In Texas, Bush's efforts to increase the role of small faith-based groups in tackling big social problems sparked a great deal of contention. Liberals claimed to fear the establishment of a theocracy, as well as the dismantling of government programs; conservatives worried that public funds would place limits on the independence of the religious groups. Bush's willingness to take his Texas fight to the national arena reflects his belief in the program's success-and his faith in the ability of religious organizations to change the destructive behavior of needy individuals.
There are, in fact, persuasive examples of how faith-based efforts have transformed the lives of people afflicted with such chronic problems as drug addiction and homelessness. But these examples are invariably accompanied by stories about the government's efforts to throttle the faith-based programs with regulations. In Bush's first year as governor, for example, the Texas Commission on Alcohol and Drug Abuse threatened to shut down a faith-based drug-treatment program for violating a host of state rules, including a requirement that counselors be licensed. Bush backed the private program and implemented a plan that allows for private accreditation of religious organizations that run social-welfare programs.
He also made good use of the "charitable choice" legislation Congress enacted in 1996. Before that year, only strictly secular programs could receive federal funds; the new legislation sought to end discrimination against religious groups solely because they were religious, and this fit neatly with the "compassionate conservatism" Bush espoused at the state level and on the national campaign trail-where Bush pledged that his administration, in its efforts to help the needy, would "look first to faith-based organizations, charities, and community groups that have shown their ability to save and change lives."

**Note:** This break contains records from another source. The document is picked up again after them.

(* ===== verification/FrostBatch.v ===== *)
(** * Batched signatures: [spark/src/utils/frost.rs]

    The user's half of a FROST signature: a job carries what is to be signed, with
    which key, and the operators' commitments; the signer answers a batch of jobs with
    one share each. The calls to the signer and the operators are the class
    [FrostEnv]; an error of the signer is its text. *)

From S2P Require Import Prelude Bitcoin BitcoinTx SparkTx TreeModel NodeWire.
From stdpp Require Import pretty.
Open Scope Z_scope.

(** [FrostDerivation], [FrostJob], [FrostShareResult] ([spark/src/signer/spark_signer.rs]) *)
Inductive FrostDerivation :=
| SigningLeaf (leaf_id : TreeNodeId)
| StaticDeposit (index : Z)
| HtlcPreimage
| Identity.

Section jobs.
Context {B : Bitcoin} `{!Codec}.

Record FrostJob {Sighash : Type} := mkFrostJob {
  fj_derivation : FrostDerivation;
  fj_sighash : Sighash;
  fj_verifying_key : PublicKey;
  fj_operator_commitments : gmap Identifier SigningCommitments;
  fj_adaptor_public_key : option PublicKey;
}.

Record FrostShareResult := mkFrostShareResult {
  share_commitment : FrostSigningCommitmentsWithNonces;
  share_signature_share : SignatureShare;
}.
End jobs.
#[global] Arguments FrostJob {_ _} _.
#[global] Arguments mkFrostJob {_ _ _} _ _ _ _ _.

Class FrostEnv {B : Bitcoin} {BT : BitcoinTx} `{!Codec} (W : Type) := {
  Sighash : Type;
  taproot_key_spend_signature_hash :
    Transaction → nat → list (TxOut ScriptBuf) → result string Sighash;
  signer_public_key_for_leaf : TreeNodeId → W → result string PublicKey * W;
  sign_frost : list (FrostJob Sighash) → W → result string (list FrostShareResult) * W;
  (** node ids, [count] and [node_id_count]; the [signing_nonce_commitments] of each entry *)
  client_get_signing_commitments : list string → Z → Z → W →
    result OperatorRpcError.t (list (gmap string Proto.SigningCommitment)) * W;
}.

(** [zip_checked]; a [SignerError] is its text. *)
Definition zip_checked {S T} (shares : list S) (pending : list T) : result string (list (T * S)) :=
  if negb (length shares =? length pending)%nat then
    Err ("generic error: sign_frost returned " +:+ pretty (Z.of_nat (length shares)) +:+
         " shares, expected " +:+ pretty (Z.of_nat (length pending)))
  else Ok (zip pending shares).

(** [x?] where [x] is a [Result] of another error type. *)
Definition map_err {E F A} (f : E → F) (r : result E A) : result F A :=
  match r with Ok a => Ok a | Err e => Err (f e) end.

Section batch.
Context {B : Bitcoin} {BT : BitcoinTx} `{!Codec} {W : Type} `{!FrostEnv W}.

(** [spark/src/bitcoin/service.rs] *)
Definition sighash_from_tx (tx : Transaction) (input_index : nat) (prev_output : TxOut ScriptBuf)
    : result string Sighash :=
  taproot_key_spend_signature_hash tx input_index (replicate (length (tx_input tx)) prev_output).

Definition sign_frost_batch {T} (jobs : list (FrostJob Sighash)) (pending : list T)
    : proc W (result string (list (T * FrostShareResult))) :=
  shares ←? call (sign_frost jobs); mret (zip_checked shares pending).

Definition rpc {A} (f : W → result OperatorRpcError.t A * W) : proc W (ServiceResult A) :=
  r ← call f; mret (map_err ServiceError.ServiceConnectionError r).

Definition signer {A} (m : proc W (result string A)) : proc W (ServiceResult A) :=
  r ← m; mret (map_err ServiceError.SignerError r).

End batch.

(** ** What is signed *)

(** The key of each leaf, and the jobs given to the signer so far. *)
Class FrostLaws `{FrostEnv W} := {
  key_of : TreeNodeId → PublicKey;
  frost_log : W → list (FrostJob Sighash);
  key_of_leaf i w k w' : signer_public_key_for_leaf i w = (Ok k, w') → k = key_of i;
  log_key i w : frost_log (signer_public_key_for_leaf i w).2 = frost_log w;
  log_sign jobs w : frost_log (sign_frost jobs w).2 = frost_log w ++ jobs;
  log_commitments ids n m w :
    frost_log (client_get_signing_commitments ids n m w).2 = frost_log w;
}.

Section signs.
Context `{FrostLaws W}.
Implicit Types (P : FrostJob Sighash → Prop).

(** A call whose signing jobs all satisfy [P]. *)
Definition signs_only {A} P (m : proc W A) : Prop :=
  ∀ w, ends_in m w (λ _ w', ∃ js, frost_log w' = frost_log w ++ js ∧ Forall P js).

Lemma signs_alone {A} P (m : proc W A) : leaves_alone frost_log m → signs_only P m.
Proof.
  intros Hm w. eapply ends_in_weaken; [apply Hm|]. intros a w' ->. exists [].
  by rewrite app_nil_r.
Qed.

Lemma signs_bind {A A'} P (m : proc W A) (f : A → proc W A') :
  signs_only P m → (∀ a, signs_only P (f a)) → signs_only P (m ≫= f).
Proof.
  intros Hm Hf w. apply ends_in_bind. eapply ends_in_weaken; [apply Hm|].
  intros a w1 (js & Hw1 & Hjs). eapply ends_in_weaken; [apply Hf|].
  intros a' w2 (js' & -> & Hjs'). exists (js ++ js').
  rewrite Hw1, app_assoc. split; [done|]. by apply Forall_app.
Qed.

Lemma signs_try {E A A'} P (m : proc W (result E A)) (f : A → proc W (result E A')) :
  signs_only P m → (∀ a, signs_only P (f a)) → signs_only P (try_bind m f).
Proof. intros Hm Hf. apply signs_bind; [done|]. intros [a|e]; [apply Hf|by apply signs_alone]. Qed.

Lemma signs_ret {A} P (a : A) : signs_only P (mret a).
Proof. apply signs_alone, alone_ret. Qed.

Lemma signs_panic_or {A} P (o : option A) : signs_only P (panic_or o).
Proof. apply signs_alone, alone_panic. Qed.

Lemma signs_weaken {A} P Q (m : proc W A) :
  signs_only P m → (∀ j, P j → Q j) → signs_only Q m.
Proof.
  intros Hm HPQ w. eapply ends_in_weaken; [apply Hm|].
  intros a w' (js & ? & Hjs). exists js. split; [done|]. by eapply Forall_impl.
Qed.

Lemma signs_ok {E A A'} P (a : A) (f : A → proc W (result E A')) :
  signs_only P (f a) → signs_only P (try_bind (mret (Ok a)) f).
Proof. done. Qed.

(** Step past a call that returns [a], for the rest only when it did. *)
Lemma signs_panic {E A A'} P (o : option (result E A)) (f : A → proc W (result E A')) :
  (∀ a, o = Some (Ok a) → signs_only P (f a)) → signs_only P (try_bind (panic_or o) f).
Proof.
  intros Hf. destruct o as [[a|e]|] eqn:Ho; intros w; unfold try_bind, panic_or, ends_in; simpl.
  - unfold mbind, proc_bind. by apply Hf.
  - exists []. by rewrite app_nil_r.
  - done.
Qed.

Lemma signs_join {A A'} P (f : A → proc W A') l :
  Forall (λ a, signs_only P (f a)) l → signs_only P (join_all f l).
Proof.
  induction 1 as [|a l Ha _ IH]; simpl; [apply signs_ret|].
  apply signs_bind; [done|]. intros b. apply signs_bind; [done|]. intros ?. apply signs_ret.
Qed.

Lemma rpc_alone {A} (f : W → result OperatorRpcError.t A * W) :
  (∀ w, frost_log (f w).2 = frost_log w) → leaves_alone frost_log (rpc f).
Proof. intros Hf. unfold rpc. eauto with alone. Qed.
End signs.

The first challenge for President Bush will be to find enough faith-based groups devoted to spiritual renewal and character transformation to illustrate the idea's potential; the great majority of religious-sounding social-welfare programs don't actually have a religious character.
The government spends over $400 billion on antipoverty programs, many of which are administered by secular nonprofit organizations, while the private sector contributes about $20 billion to helping the needy. Private efforts are typically indistinguishable from their value-free public counterparts; in the trenches of the war on poverty, there aren't that many explicitly spiritual warriors.
The most common antipoverty activity of most churches is running food banks, which focus-just as government programs do-on meeting clients' immediate needs instead of trying to transform their characters. All faith-based programs aren't created alike; indiscriminately providing public funds to those that lack a specifically religious component will merely foster a parallel, private-sector version of the government programs that have long failed to transform the lives of the poor. One of Bush's top advisers on the faith-based initiative explains that its architects recognize the need to begin with modest expectations. "There is a significant note of realism," he says gently, "about the need to ...
Source: HighBeam Research, Church (Groups) and State: The problem with the faith-based bit.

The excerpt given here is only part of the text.